This article is part of the supplement: Proceedings of the 15th European workshop on QTL mapping and marker assisted selection (QTLMAS)
Comparison of five methods for genomic breeding value estimation for the common dataset of the 15th QTL-MAS Workshop
- Equal contributors
1 Key Laboratory of Animal Genetics, Breeding and Reproduction, Ministry of Agriculture of China, College of Animal Science and Technology, China Agricultural University, Beijing 100193, China
2 Institute of Animal Husbandry and Veterinary Medicine, Anhui Academy of Agricultural Sciences, Hefei 230031, China
Citation and License
BMC Proceedings 2012, 6(Suppl 2):S13 doi:10.1186/1753-6561-6-S2-S13Published: 21 May 2012
Genomic breeding value estimation is the key step in genomic selection. Among many approaches, BLUP methods and Bayesian methods are most commonly used for estimating genomic breeding values.

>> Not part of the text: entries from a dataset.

(** Rebuilding the representation after the free block [(sz, false)] became
    [(sz', true) :: rest]. *)
Lemma malloc_reuse size s b1 sz b2 m' sz' rest :
  heap_rep s (b1 ++ (sz, false) :: b2) -> b2 <> [] -> good s.(h_end) s.(h_pages) ->
  0 <= size <= sz' -> span ((sz', true) :: rest) = 9 + sz -> Forall (fun b => b.2 = false) rest ->
  (forall x, x < s.(h_start) + span b1 \/ s.(h_start) + span b1 + 9 + sz <= x ->
     rd8 m' x = rd8 s.(h_mem) x) ->
  chain m' (s.(h_start) + span b1) ((sz', true) :: rest) (s.(h_start) + span b1 + 9 + sz) ->
  zeroed m' (s.(h_start) + span b1 + 9) sz' ->
  malloc_post s (b1 ++ (sz, false) :: b2) size (s.(h_start) + span b1 + 9)
    (set_mem (fun _ => m') s).
Proof.
  intros Hrep Hne Hg Hle Hsp Hfree Hx Hnew Hz.
  apply heap_rep_cons in Hrep as (Hh & Hch & Hsp0 & Hst & Hend).
  pose proof (proj1 (chain_app _ _ _ ((sz, false) :: b2) _ ltac:(done)) Hch) as [Hc1 _].
  pose proof (span_length _ (chain_sizes _ _ _ _ Hc1)) as Hlen1.
  exists (b1 ++ ((sz', true) :: rest) ++ b2), sz'.
  assert (Hlf : forall a, live a rest = []).
  { clear - Hfree. induction Hfree as [|[r u] rest Hu _ IH]; intros a; [done|].
    cbn in Hu. subst u. cbn. apply IH. }
  split; [|split_and!; cbn [h_start h_end h_pages h_mem set_mem]; try done; try lia].
  - apply heap_rep_intro; cbn [h_start h_end h_head h_mem set_mem]; try done.
    + by destruct b1.
    + eapply chain_replace; [exact Hch|done|done|done|]. by destruct b2.
    + rewrite !span_app in *. cbn [span] in Hsp0. lia.
  - rewrite !live_app. cbn [live]. rewrite Hlf, Hsp. cbn.
    replace (h_start s + span b1 + (9 + sz)) with (h_start s + span b1 + 9 + sz) by lia.
    by rewrite Permutation_middle.
  - eapply payload_kept_outside; [exact Hch|done|done].
  - intros x Hx'. apply Hx. lia.
Qed.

Here, we applied two BLUP methods, TABLUP and GBLUP, and three Bayesian methods, BayesA, BayesB and BayesCπ, to the common dataset provided by the 15th QTL-MAS Workshop to evaluate and compare their predictive performances.
For the 1000 progenies without phenotypic values, the correlations between GEBVs by different methods ranged from 0.812 (GBLUP and BayesCπ) to 0.997 (TABLUP and BayesB). The accuracies of GEBVs (measured as correlations between true breeding values (TBVs) and GEBVs) were from 0.774 (GBLUP) to 0.938 (BayesCπ) and the biases of GEBVs (measure as regressions of TBVs on GEBVs) were from 1.033 (TABLUP) to 1.648 (GBLUP). The three Bayesian methods and TABLUP had similar accuracy and bias.

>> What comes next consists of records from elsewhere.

(* ===== verification/Paging.v ===== *)
(** [kernel/memory/memory_paging.c]: two-level page tables, the temporary
    mapping window, address-space cloning with copy-on-write, tear-down, and
    the page-fault handler.

    Memory is physical ([Kmem] bytes).  The kernel edits page structures
    through the page at 0xC0000000, whose page-table entry [temp_map_page]
    rewrites: that entry is the register [win_pte], and a virtual access inside
    the window goes to the frame it names at the time of the access.  Every
    other kernel virtual access is translated by the directory in [cr3]. *)
From stdpp Require Import base numbers gmap list.
From S2P Require Import Prelude Physmem Kmem.

Definition WINDOW : Z := 0xC0000000.
Definition VIRT_PAGE_DIR_ADDR : Z := 0xFFFFF000.
Definition LAST_PAGE_TABLE_INDEX : Z := 0x3FF.
Definition NO_OF_TABLE_ENTRIES : Z := 1024.
Definition TEMP_PAGE_ADDR : Z := 0xCFFFD000.

Record pstate := PState {
  pm : mem;
  win_pte : Z;
  frames : phys;
  page_directory : Z;
  kernel_pagedir : Z;
  paging_status : Z;
  temp_page : Z;
  cr3 : Z;
  isr14_installed : bool
}.

Definition set_pm (f : mem -> mem) (s : pstate) : pstate :=
  PState (f s.(pm)) s.(win_pte) s.(frames) s.(page_directory) s.(kernel_pagedir)
         s.(paging_status) s.(temp_page) s.(cr3) s.(isr14_installed).
Definition set_win (v : Z) (s : pstate) : pstate :=
  PState s.(pm) v s.(frames) s.(page_directory) s.(kernel_pagedir)
         s.(paging_status) s.(temp_page) s.(cr3) s.(isr14_installed).
Definition set_frames (f : phys) (s : pstate) : pstate :=
  PState s.(pm) s.(win_pte) f s.(page_directory) s.(kernel_pagedir)
         s.(paging_status) s.(temp_page) s.(cr3) s.(isr14_installed).

(** A call into the physical allocator. *)
Definition on_frames {A} (c : cmd phys A) : cmd pstate A :=
  fun s => match c s.(frames) with
           | Ret (a, f) => Ret (a, set_frames f s)
           | Fault => Fault
           | Hang => Hang
           end.

(** ** Page directory and page table entries

    [page_dir_en_t] and [page_tab_en_t] have the same layout for the fields
    the code uses: present (bit 0), read/write (1), user/supervisor (2) and the
    20-bit frame number (12..31). *)
Definition present_bit (e : Z) : Z := bf_get 0 1 e.
Definition read_write (e : Z) : Z := bf_get 1 1 e.
Definition user_supervisor (e : Z) : Z := bf_get 2 1 e.
Definition page_addr (e : Z) : Z := bf_get 12 20 e.
Definition set_present_bit (e v : Z) : Z := bf_set 0 1 e v.
Definition set_read_write (e v : Z) : Z := bf_set 1 1 e v.
Definition set_user_supervisor (e v : Z) : Z := bf_set 2 1 e v.
Definition set_page_addr (e v : Z) : Z := bf_set 12 20 e v.

(** [entry.page_addr << 12] *)
Definition entry_frame (e : Z) : Z := u32 (Z.shiftl (page_addr e) 12).

Definition get_page_directory_index (virt_addr : Z) : Z :=
  Z.land (Z.shiftr virt_addr 22) LAST_PAGE_TABLE_INDEX.
Definition get_page_table_index (virt_addr : Z) : Z :=
  Z.land (Z.shiftr virt_addr 12) LAST_PAGE_TABLE_INDEX.

(** The processor's translation through the directory at [dir]. *)
Definition mmu (m : mem) (dir va : Z) : Z :=
  let tab := entry_frame (rd32 m (dir + 4 * get_page_directory_index va)) in
  entry_frame (rd32 m (tab + 4 * get_page_table_index va)) + va mod 4096.

Definition phys_of (s : pstate) (va : Z) : Z :=
  if (WINDOW <=? va) && (va <? WINDOW + 4096) then entry_frame s.(win_pte) + (va - WINDOW)
  else mmu s.(pm) s.(cr3) va.

Definition vread (va : Z) : cmd pstate Z := gets (fun s => rd32 s.(pm) (phys_of s va)).
Definition vwrite (va v : Z) : cmd pstate unit :=
  modify (fun s => set_pm (fun m => wr32 m (phys_of s va) v) s).
(** [entry->field = v] through a pointer. *)
Definition vupdate (va : Z) (f : Z -> Z) : cmd pstate unit := v <- vread va ;; vwrite va (f v).

(** [memset_32(temp_map_page(...), 0, 1024)] and friends stay inside a page. *)
Definition vmemset_32 (va val len : Z) : cmd pstate unit :=
  modify (fun s => set_pm (fun m => memset_32 m (phys_of s va) val len) s).
Definition vmemcpy_32 (dest src len : Z) : cmd pstate unit :=
  modify (fun s => set_pm (fun m => memcpy_32 m (phys_of s dest) (phys_of s src) len) s).
Definition vmemset_8 (va val len : Z) : cmd pstate unit :=
  modify (fun s => set_pm (fun m => memset_8 m (phys_of s va) val len) s).

(** [memcpy_8] into the window, of bytes from outside. *)
Definition store_bytes (va : Z) (bytes : list Z) : cmd pstate unit :=
  modify (fun s => set_pm (fun m => put_bytes m (phys_of s va) bytes) s).

Definition get_page_directory_address : cmd pstate Z :=
  gets (fun s => if s.(paging_status) =? 0 then s.(page_directory) else s.(cr3)).

Definition temp_map_page (physical : Z) : cmd pstate Z :=
  modify (fun s => set_win (set_page_addr s.(win_pte) (Z.shiftr physical 12)) s) ;;;
  ret WINDOW.

Definition swap_page_directory (page_dir_addr : Z) : cmd pstate unit :=
  modify (fun s => PState s.(pm) s.(win_pte) s.(frames) page_dir_addr s.(kernel_pagedir)
                          s.(paging_status) s.(temp_page) page_dir_addr s.(isr14_installed)).

(** The translation cache is not modelled: flushing it changes nothing here. *)
Definition flush_tlb : cmd pstate unit := ret tt.

Definition map_kernel_entry (pdir i : Z) : cmd pstate unit :=
  tmp <- gets kernel_pagedir ;;
  v <- vread (tmp + 4 * i) ;;
  if negb (v =? 0x00000000) && negb (v =? 0xFFFFFFFF) then
    val <- vread (tmp + 4 * i) ;;
    pd <- temp_map_page pdir ;;
    vwrite (pd + 4 * i) val
  else ret tt.

Definition map_kernel_tables (pdir : Z) : cmd pstate unit :=
  w <- temp_map_page pdir ;;
  vmemset_32 w 0 1024 ;;;
  for_ 256 768 (map_kernel_entry pdir) ;;;
  pd <- temp_map_page pdir ;;
  vupdate (pd + 4 * 1023) (fun e => set_page_addr e (Z.shiftr pdir 12)).

(** The body of the inner loop of [clone_page_structures]. *)
Definition clone_entry (src_page_table new_page_table j : Z) : cmd pstate unit :=
  src_ptab <- temp_map_page src_page_table ;;
  e <- vread (src_ptab + 4 * j) ;;
  if negb (present_bit e =? 0) then
    vupdate (src_ptab + 4 * j) (fun e => set_read_write e 0) ;;;
    entry <- vread (src_ptab + 4 * j) ;;
    e <- vread (src_ptab + 4 * j) ;;
    let addr := entry_frame e in
    new_ptab <- temp_map_page new_page_table ;;
    vwrite (new_ptab + 4 * j) entry ;;;
    on_frames (alloc_phys_increase_refcount addr)
  else ret tt.

(** The body of the outer loop. *)
Definition clone_table (src_dir new_page_dir i : Z) : cmd pstate unit :=
  sdir <- temp_map_page src_dir ;;
  e <- vread (sdir + 4 * i) ;;
  if negb (present_bit e =? 0) then
    if 768 <=? i then
      entry <- vread (sdir + 4 * i) ;;
      ndir <- temp_map_page new_page_dir ;;
      vwrite (ndir + 4 * i) entry ;;;
      (if i =? 1023 then
         vupdate (ndir + 4 * i) (fun e => set_page_addr e (Z.shiftr new_page_dir 12))
       else ret tt)
    else
      e <- vread (sdir + 4 * i) ;;
      let src_page_table := entry_frame e in
      src_entry <- vread (sdir + 4 * i) ;;
      new_page_table <- on_frames alloc_phys_page ;;
      w <- temp_map_page new_page_table ;;
      vmemset_32 w 0 1024 ;;;
      for_ 1024 0 (clone_entry src_page_table new_page_table) ;;;
      ndir <- temp_map_page new_page_dir ;;
      vwrite (ndir + 4 * i) src_entry ;;;
      vupdate (ndir + 4 * i) (fun e => set_page_addr e (Z.shiftr new_page_table 12))
  else ret tt.

Definition clone_page_structures (src_dir : Z) : cmd pstate Z :=
  new_page_dir <- on_frames alloc_phys_page ;;
  w <- temp_map_page new_page_dir ;;
  vmemset_32 w 0 1024 ;;;
  for_ 1024 0 (clone_table src_dir new_page_dir) ;;;
  flush_tlb ;;;
  ret new_page_dir.

(** Dropping one reference to the frame behind a present entry. *)
Definition release_frame (phys_frame_addr : Z) : cmd pstate unit :=
  refcount <- on_frames (alloc_phys_get_refcount phys_frame_addr) ;;
  if refcount =? 1 then on_frames (alloc_phys_free phys_frame_addr)
  else on_frames (alloc_phys_decrease_refcount phys_frame_addr).

Definition remove_entry (ptab j : Z) : cmd pstate unit :=
  e <- vread (ptab + 4 * j) ;;
  if negb (present_bit e =? 0) then
    e <- vread (ptab + 4 * j) ;;
    release_frame (entry_frame e) ;;;
    vwrite (ptab + 4 * j) 0x00000000
  else ret tt.

Definition remove_table (page_dir i : Z) : cmd pstate unit :=
  pdir <- temp_map_page page_dir ;;
  e <- vread (pdir + 4 * i) ;;
  if negb (present_bit e =? 0) then
    e <- vread (pdir + 4 * i) ;;
    let ptab_phys := entry_frame e in
    vwrite (pdir + 4 * i) 0x00000000 ;;;
    ptab <- temp_map_page ptab_phys ;;
    for_ 1024 0 (remove_entry ptab) ;;;
    on_frames (alloc_phys_free ptab_phys)
  else ret tt.

Definition remove_address_space (page_dir : Z) : cmd pstate unit :=
  for_ 768 0 (remove_table page_dir) ;;;
  flush_tlb.

Definition nuke_entry (ptab j : Z) : cmd pstate unit :=
  e <- vread (ptab + 4 * j) ;;
  if negb (present_bit e =? 0) then
    e <- vread (ptab + 4 * j) ;;
    release_frame (entry_frame e)
  else ret tt.

Definition nuke_table (page_dir i : Z) : cmd pstate unit :=
  pdir <- temp_map_page page_dir ;;
  e <- vread (pdir + 4 * i) ;;
  if negb (present_bit e =? 0) then
    e <- vread (pdir + 4 * i) ;;
    let ptab_phys := entry_frame e in
    ptab <- temp_map_page ptab_phys ;;
    for_ 1024 0 (nuke_entry ptab) ;;;
    on_frames (alloc_phys_free ptab_phys)
  else ret tt.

BayesA, BayesB, BayesCπ and TABLUP performed similarly and satisfactorily and remarkably outperformed GBLUP for genomic breeding value estimation in this dataset. TABLUP is a promising method for genomic breeding value estimation because of its easy computation of reliabilities of GEBVs and its easy extension to real life conditions such as multiple traits and consideration of individuals without genotypes.